DATA FOR THIS TASK:

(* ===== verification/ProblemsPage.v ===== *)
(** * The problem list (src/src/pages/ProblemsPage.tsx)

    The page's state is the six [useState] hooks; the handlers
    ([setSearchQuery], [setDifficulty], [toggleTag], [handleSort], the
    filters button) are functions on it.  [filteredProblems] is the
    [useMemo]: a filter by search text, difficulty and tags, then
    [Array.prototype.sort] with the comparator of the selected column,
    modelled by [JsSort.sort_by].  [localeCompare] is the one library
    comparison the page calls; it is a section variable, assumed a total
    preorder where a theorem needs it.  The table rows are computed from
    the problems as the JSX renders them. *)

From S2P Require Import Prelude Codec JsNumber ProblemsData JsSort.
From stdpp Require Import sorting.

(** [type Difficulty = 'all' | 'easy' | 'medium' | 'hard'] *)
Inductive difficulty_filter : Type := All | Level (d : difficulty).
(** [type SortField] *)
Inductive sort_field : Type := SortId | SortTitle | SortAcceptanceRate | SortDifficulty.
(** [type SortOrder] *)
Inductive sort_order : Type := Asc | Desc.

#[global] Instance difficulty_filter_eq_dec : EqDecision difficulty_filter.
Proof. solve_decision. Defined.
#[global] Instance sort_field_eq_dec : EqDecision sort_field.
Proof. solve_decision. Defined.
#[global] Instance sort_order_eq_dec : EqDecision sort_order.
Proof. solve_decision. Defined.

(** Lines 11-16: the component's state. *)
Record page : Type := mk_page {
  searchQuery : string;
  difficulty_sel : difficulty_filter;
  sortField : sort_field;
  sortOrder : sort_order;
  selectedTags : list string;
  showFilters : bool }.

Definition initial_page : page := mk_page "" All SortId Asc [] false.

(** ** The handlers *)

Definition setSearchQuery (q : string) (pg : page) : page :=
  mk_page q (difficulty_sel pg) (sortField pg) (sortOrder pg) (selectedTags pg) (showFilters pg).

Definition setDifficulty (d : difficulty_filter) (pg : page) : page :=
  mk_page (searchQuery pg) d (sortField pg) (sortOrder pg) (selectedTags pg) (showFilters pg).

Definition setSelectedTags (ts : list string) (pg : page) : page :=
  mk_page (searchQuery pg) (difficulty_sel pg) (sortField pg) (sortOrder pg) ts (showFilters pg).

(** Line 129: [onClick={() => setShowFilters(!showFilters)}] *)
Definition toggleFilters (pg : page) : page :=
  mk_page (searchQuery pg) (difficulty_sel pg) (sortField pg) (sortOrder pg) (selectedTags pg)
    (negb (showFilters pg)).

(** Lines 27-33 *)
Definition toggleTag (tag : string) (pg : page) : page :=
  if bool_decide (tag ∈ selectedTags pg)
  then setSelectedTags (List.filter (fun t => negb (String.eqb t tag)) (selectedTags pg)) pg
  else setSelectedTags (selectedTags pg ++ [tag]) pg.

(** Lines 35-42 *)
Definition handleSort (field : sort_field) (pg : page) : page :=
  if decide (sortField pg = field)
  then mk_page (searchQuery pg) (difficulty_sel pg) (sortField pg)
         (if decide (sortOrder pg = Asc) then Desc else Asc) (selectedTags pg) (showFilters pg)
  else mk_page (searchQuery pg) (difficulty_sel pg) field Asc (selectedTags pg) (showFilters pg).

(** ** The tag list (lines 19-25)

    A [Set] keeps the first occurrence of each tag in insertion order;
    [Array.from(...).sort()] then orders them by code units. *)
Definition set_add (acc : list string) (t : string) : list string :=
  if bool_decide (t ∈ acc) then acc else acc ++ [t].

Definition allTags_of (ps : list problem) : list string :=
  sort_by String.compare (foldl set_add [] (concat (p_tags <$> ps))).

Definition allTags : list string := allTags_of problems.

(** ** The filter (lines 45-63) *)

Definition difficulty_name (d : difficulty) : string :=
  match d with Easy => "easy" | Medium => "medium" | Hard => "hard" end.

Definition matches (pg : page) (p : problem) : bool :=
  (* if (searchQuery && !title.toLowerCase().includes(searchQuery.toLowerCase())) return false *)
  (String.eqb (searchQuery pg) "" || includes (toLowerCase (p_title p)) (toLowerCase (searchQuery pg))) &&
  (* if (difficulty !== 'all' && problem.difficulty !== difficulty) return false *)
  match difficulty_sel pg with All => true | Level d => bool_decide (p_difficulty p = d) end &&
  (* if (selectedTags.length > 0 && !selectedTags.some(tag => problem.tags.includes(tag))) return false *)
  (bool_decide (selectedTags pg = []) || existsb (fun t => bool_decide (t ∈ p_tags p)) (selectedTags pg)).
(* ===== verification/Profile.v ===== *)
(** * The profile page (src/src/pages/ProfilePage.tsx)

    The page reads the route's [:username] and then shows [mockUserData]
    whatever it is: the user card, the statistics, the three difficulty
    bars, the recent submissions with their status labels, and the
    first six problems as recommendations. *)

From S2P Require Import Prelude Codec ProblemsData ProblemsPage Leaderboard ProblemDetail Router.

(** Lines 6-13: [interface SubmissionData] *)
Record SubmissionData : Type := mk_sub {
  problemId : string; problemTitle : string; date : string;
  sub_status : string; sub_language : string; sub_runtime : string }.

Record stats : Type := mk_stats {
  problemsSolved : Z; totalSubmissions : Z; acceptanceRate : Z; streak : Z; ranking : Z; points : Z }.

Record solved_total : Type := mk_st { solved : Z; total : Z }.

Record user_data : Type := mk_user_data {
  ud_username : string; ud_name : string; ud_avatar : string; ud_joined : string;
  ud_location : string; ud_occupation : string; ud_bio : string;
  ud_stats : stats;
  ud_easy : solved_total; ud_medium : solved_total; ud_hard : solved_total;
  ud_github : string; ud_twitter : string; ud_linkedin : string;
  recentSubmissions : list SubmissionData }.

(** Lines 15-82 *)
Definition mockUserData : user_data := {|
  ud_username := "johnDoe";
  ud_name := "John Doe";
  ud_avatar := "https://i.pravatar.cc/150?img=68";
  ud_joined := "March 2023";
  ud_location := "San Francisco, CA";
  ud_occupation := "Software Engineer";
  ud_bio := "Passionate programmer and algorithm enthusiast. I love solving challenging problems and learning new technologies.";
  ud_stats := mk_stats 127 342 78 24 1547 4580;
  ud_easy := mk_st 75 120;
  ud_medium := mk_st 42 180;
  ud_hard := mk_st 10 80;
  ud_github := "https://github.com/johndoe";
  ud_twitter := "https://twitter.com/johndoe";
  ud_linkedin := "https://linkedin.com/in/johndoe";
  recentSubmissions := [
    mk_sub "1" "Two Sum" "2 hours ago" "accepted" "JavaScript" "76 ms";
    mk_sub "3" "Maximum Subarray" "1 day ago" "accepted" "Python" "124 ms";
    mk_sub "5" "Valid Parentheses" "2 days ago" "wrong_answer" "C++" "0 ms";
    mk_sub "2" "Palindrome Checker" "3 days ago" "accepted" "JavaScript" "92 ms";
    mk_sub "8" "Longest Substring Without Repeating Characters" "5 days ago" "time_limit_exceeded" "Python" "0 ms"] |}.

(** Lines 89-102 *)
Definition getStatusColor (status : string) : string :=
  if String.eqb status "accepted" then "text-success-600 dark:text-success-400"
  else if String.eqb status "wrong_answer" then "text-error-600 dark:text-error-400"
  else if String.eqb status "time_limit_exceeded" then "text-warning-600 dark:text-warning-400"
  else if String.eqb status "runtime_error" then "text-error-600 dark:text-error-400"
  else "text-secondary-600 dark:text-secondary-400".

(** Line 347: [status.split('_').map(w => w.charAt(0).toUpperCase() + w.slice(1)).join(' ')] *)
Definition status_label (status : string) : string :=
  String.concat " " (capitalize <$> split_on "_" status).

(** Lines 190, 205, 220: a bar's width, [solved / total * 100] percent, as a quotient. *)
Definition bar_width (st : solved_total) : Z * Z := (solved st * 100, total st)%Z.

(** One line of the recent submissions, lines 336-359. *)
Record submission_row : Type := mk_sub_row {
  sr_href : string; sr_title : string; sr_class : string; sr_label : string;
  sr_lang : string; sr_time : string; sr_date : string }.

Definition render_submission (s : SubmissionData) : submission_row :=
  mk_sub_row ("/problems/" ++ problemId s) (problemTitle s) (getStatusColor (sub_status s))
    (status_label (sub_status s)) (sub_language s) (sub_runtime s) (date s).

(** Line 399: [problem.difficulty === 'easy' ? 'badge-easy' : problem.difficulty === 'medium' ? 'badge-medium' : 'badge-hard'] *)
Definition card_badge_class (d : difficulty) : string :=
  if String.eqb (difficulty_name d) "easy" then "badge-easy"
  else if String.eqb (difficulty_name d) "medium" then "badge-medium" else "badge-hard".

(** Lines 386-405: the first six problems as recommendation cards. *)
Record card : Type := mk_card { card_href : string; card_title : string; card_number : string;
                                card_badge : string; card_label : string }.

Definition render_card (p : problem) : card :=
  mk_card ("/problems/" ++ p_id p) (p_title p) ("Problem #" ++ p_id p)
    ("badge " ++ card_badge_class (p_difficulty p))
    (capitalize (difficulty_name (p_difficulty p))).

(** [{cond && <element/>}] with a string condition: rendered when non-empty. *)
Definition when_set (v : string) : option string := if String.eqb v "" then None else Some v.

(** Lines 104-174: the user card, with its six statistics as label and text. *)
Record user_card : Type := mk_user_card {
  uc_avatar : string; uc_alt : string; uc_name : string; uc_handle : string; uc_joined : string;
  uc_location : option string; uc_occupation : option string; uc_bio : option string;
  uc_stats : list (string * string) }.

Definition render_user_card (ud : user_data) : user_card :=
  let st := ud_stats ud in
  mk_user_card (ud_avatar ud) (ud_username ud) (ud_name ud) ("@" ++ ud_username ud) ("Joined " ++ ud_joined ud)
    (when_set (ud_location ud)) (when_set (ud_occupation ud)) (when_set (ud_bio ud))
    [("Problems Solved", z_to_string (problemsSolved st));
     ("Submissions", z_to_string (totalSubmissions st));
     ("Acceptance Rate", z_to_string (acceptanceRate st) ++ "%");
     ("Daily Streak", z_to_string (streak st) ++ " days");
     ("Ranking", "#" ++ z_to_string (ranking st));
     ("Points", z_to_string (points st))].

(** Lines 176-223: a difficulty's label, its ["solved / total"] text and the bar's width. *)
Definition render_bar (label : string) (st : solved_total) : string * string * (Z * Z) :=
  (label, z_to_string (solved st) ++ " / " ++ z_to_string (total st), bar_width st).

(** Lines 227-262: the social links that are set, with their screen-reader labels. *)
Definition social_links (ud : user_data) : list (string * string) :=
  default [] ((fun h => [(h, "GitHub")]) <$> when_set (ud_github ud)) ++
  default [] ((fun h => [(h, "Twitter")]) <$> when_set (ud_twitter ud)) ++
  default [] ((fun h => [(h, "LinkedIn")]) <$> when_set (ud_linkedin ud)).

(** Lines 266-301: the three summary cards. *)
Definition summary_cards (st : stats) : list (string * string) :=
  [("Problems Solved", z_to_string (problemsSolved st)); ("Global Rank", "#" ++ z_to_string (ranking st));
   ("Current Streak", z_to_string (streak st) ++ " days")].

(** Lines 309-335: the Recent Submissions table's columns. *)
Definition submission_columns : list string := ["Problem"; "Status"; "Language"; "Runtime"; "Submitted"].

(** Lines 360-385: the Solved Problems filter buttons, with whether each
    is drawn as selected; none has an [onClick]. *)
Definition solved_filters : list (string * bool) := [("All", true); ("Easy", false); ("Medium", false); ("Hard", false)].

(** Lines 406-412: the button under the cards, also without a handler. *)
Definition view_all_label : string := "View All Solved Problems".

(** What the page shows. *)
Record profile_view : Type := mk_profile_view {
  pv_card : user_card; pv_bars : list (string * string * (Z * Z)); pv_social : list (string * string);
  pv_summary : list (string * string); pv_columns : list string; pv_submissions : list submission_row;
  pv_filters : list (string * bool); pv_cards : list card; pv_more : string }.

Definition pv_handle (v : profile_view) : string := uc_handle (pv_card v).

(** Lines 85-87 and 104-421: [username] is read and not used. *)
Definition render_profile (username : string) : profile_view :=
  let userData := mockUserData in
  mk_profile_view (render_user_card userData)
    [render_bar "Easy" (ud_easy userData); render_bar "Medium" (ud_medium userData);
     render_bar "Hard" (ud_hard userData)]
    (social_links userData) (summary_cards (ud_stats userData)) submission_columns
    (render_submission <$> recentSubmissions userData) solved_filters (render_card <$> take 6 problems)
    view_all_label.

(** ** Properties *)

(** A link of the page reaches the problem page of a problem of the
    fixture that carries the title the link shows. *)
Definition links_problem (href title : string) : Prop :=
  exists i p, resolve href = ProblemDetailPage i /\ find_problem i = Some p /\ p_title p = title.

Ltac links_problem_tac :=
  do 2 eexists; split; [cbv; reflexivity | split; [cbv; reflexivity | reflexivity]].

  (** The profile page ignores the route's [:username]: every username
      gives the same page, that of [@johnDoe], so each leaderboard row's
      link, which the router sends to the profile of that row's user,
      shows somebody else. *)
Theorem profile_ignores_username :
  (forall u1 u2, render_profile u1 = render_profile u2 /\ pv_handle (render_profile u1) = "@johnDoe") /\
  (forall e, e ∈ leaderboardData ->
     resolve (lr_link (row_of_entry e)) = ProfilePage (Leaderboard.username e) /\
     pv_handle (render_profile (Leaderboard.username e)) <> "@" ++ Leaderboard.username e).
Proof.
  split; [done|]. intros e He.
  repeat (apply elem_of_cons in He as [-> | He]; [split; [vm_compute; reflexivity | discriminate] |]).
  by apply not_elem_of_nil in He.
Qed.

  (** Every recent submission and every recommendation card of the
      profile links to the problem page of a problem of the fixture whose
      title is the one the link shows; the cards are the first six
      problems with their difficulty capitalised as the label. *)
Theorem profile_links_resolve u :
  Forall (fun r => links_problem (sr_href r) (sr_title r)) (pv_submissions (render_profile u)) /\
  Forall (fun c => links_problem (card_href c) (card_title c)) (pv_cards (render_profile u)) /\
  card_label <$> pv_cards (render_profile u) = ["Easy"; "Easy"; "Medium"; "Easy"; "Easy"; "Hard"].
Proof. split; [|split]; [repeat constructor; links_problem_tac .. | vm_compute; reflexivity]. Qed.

---

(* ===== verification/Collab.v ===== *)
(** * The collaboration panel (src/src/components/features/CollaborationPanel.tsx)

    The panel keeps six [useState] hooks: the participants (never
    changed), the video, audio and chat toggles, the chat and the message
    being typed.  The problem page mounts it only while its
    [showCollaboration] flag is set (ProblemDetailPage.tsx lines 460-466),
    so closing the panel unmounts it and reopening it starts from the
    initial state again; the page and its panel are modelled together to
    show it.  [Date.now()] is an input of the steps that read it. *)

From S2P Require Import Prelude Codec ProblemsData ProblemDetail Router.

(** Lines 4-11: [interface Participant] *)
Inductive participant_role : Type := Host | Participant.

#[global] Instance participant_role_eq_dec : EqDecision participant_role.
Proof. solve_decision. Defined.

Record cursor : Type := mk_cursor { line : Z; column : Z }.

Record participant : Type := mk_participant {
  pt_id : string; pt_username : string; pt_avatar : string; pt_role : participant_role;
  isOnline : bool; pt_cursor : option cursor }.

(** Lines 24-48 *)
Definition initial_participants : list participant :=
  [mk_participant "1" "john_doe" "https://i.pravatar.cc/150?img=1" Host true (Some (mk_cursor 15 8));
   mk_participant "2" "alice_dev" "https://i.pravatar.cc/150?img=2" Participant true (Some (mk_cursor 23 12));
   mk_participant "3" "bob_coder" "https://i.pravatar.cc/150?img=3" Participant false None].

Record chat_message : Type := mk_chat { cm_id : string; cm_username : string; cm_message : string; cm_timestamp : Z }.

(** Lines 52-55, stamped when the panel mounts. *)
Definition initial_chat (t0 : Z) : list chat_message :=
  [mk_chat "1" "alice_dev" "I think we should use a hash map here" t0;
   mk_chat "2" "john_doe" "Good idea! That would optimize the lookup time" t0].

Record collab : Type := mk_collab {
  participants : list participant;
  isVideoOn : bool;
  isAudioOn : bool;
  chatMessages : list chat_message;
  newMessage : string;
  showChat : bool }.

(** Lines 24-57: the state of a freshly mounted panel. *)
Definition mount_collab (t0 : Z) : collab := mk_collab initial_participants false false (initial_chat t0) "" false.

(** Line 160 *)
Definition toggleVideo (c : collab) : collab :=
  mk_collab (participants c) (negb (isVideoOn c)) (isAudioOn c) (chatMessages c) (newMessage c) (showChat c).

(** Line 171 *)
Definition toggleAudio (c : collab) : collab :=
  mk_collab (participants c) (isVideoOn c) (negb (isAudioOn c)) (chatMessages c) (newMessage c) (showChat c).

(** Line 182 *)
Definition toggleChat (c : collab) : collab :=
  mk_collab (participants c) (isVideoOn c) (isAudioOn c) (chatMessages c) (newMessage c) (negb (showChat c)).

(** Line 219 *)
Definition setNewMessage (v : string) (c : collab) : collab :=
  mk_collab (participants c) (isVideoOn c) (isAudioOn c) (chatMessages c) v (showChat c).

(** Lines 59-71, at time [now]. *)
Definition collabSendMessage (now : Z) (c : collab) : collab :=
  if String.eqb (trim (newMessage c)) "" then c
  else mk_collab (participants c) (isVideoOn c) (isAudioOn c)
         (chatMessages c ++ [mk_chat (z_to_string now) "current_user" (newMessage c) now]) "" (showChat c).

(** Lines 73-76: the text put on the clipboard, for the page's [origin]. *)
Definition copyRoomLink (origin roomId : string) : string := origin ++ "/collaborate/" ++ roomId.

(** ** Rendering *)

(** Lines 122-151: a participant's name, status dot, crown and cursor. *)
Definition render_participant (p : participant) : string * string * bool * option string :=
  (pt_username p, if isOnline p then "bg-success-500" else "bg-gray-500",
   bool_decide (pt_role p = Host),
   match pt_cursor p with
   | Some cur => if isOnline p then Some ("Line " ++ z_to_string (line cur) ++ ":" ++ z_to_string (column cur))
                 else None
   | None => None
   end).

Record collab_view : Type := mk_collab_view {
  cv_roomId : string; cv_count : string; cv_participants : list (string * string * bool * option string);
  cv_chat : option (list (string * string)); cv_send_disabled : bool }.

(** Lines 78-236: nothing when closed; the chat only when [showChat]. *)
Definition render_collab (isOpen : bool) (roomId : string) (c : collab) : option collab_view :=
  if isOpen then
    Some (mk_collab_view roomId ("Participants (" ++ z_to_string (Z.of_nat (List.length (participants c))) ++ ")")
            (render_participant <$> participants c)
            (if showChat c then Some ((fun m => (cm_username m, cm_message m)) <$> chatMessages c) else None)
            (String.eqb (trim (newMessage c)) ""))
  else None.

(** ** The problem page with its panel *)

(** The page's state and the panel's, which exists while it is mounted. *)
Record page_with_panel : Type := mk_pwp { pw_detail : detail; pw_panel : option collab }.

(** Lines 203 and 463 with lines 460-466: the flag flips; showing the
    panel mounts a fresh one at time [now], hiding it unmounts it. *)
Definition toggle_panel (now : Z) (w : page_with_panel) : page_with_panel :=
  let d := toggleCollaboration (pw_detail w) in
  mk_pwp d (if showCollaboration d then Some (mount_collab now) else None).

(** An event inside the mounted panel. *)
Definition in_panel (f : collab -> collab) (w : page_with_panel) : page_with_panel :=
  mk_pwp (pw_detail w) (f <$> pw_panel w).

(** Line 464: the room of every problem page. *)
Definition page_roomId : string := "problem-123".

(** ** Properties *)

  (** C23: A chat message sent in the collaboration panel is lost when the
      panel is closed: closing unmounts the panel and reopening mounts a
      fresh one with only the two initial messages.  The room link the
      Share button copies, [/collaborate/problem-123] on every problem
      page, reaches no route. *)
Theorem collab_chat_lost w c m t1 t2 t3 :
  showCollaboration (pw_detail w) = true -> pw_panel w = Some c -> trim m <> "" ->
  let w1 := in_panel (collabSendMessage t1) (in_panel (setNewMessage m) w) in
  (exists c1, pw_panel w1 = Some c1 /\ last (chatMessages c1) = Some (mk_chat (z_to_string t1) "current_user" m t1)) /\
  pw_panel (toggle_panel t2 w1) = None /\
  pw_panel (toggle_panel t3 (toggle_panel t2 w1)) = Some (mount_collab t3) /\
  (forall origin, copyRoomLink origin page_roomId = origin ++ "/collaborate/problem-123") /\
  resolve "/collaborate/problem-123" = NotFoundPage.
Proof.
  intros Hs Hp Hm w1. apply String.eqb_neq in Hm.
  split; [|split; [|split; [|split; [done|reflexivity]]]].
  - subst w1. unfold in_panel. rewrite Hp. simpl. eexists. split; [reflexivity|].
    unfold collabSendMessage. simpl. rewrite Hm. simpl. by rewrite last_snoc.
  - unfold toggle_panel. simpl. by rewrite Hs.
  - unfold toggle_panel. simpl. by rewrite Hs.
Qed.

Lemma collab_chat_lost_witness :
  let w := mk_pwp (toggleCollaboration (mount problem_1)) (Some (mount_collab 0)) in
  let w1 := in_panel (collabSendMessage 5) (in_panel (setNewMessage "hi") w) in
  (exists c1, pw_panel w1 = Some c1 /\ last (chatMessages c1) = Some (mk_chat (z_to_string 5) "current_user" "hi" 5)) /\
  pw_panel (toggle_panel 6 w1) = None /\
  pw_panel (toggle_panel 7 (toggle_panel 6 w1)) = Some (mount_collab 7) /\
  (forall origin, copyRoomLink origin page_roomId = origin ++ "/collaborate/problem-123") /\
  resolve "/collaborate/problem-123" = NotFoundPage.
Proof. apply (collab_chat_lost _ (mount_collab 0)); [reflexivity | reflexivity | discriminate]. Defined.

==

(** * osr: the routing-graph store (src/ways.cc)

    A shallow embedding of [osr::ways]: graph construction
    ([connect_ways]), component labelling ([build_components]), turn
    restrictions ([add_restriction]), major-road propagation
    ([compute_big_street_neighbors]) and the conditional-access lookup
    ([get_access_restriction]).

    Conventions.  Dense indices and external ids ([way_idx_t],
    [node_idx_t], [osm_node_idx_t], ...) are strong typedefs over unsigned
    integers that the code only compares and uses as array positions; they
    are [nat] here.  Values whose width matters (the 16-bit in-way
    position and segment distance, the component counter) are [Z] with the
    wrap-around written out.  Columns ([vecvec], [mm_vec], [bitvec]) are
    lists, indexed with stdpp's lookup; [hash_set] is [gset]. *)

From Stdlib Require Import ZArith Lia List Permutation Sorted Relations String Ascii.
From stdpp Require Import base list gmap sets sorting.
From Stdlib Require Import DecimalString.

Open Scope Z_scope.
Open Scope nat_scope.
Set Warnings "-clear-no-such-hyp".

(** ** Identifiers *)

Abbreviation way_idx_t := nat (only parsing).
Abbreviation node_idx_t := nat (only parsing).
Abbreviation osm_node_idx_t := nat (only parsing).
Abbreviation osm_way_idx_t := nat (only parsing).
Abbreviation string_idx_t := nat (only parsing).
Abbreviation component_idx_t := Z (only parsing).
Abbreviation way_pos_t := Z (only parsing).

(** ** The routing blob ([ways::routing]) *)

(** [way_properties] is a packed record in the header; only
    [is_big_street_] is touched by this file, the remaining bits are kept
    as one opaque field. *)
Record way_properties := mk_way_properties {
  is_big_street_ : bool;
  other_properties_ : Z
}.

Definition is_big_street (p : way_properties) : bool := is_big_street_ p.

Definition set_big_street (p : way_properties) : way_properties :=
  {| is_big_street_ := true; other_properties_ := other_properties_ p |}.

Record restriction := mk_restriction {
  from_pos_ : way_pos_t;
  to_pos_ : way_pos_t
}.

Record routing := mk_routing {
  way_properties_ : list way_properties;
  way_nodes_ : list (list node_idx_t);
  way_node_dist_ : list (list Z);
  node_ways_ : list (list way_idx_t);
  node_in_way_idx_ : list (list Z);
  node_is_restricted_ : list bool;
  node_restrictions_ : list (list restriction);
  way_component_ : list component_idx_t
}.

EXERCISE BRIEF: In the entries above, find every line with the word "ranking" and list it.

YOUR SOLUTION:
  problemsSolved : Z; totalSubmissions : Z; acceptanceRate : Z; streak : Z; ranking : Z; points : Z }.
     ("Ranking", "#" ++ z_to_string (ranking st));
  [("Problems Solved", z_to_string (problemsSolved st)); ("Global Rank", "#" ++ z_to_string (ranking st));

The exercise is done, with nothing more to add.